Also you use the term mutual credit in a way that I dispute, and authoritatively contradict thomas greco when you assert that mutual credit is somehow different to credit clearing.
Another over-confident and borderline offensive remark was

I’d love it if [@artbrock] makes Holo give up the pretense that it can create a truly stable currency. Price is a function of supply and demand. You may control supply, but you cannot control demand. Even supply too you can only control in one direction.

Austrians who view money as a commodity would say that price is a function of supply and demand but there other determinants for example prices can be set by law. Also there are many ways to influence demand depending on where you are in the ecosystem, and if you can control supply you can control the difference between supply and demand, which is the price. Also when you are redeeming money you can constrict supply by simply not issuing and continuing to redeem.

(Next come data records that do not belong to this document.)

(** * Token acquisition samples and JWE parsing of the MSAL for JS repository

    A shallow embedding of
    - [lib/msal-browser/src/utils/JsonWebEncryption.ts] (module [JWE]),
    - the B2C authorization-code sample application with PKCE
      (module [B2CApp]),
    together with models, written from the design document, of the engine
    parts that the sample only calls into (modules [Pkce], [Engine] and
    [Coalesce]). *)

From Stdlib Require Import String Ascii List NArith ZArith Lia Bool.
From Stdlib.Strings Require Import Byte.
From stdpp Require Import gmap strings list fin_maps.
Import ListNotations.

Local Open Scope string_scope.
Local Open Scope list_scope.
Local Open Scope stdpp_scope.

(** ** JavaScript-style outcomes: a computation either returns or throws *)

Inductive Outcome (E A : Type) : Type :=
| Returned (a : A)
| Thrown (e : E).
Arguments Returned {E A} a.
Arguments Thrown {E A} e.

Definition outcome_map {E A B} (f : A -> B) (o : Outcome E A) : Outcome E B :=
  match o with
  | Returned a => Returned (f a)
  | Thrown e => Thrown e
  end.

(** [split] of [String.prototype.split] with a one-character separator:
    the result always has at least one element, and an empty input gives
    the one-element list holding the empty string. *)
Fixpoint split (sep : ascii) (s : string) : list string :=
  match s with
  | EmptyString => [EmptyString]
  | String c rest =>
      if Ascii.eqb c sep then EmptyString :: split sep rest
      else match split sep rest with
           | [] => [String c EmptyString]
           | seg :: segs => String c seg :: segs
           end
  end.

So I suggest you balance your Austrian commodity money perspective with the credit theory of money which is its perfect opposite, and together they point to a deeper truth. Practical and theoretical problems of commodity money are perfectly solved with credit money and vice versa. There can be no perfect money because the very idea of money contains paradoxes. So don’t let me catch you arguing just one side again.
With Vril you seem to be trying to do something original. This is a great thought experiment but I would like to assure you that you are as unlikely to find something original in monetary science as to find an original sexual position or chess opening. There are only a handful of interesting design parameters in monetary theory; the real design and novelty (if any) comes in implementation, where the theory meets the the particular market, the particular technology and the particular power politics.
The kind of thinking you are doing will I hope lead you to a similar conclusion. Mesh credit systems are great mental constructs but I’ve never seen one working, pathfinding is very hard to decentralise efficiently (ripple counts as centralised afaik) and they only work with a sufficiently dense network of relationships. Furthermore, at least in modern culture, there is a kind of taboo on lending money socially, and many people prefer to get credit from sanctioned institutions than from each other. These reasons plus the fact that ripple contains neither a means of final settlement, nor a means to manage trade imbalances (which would make final settlement unnecessary) means that personally I don’t see much scope for mesh credit systems at this moment in history.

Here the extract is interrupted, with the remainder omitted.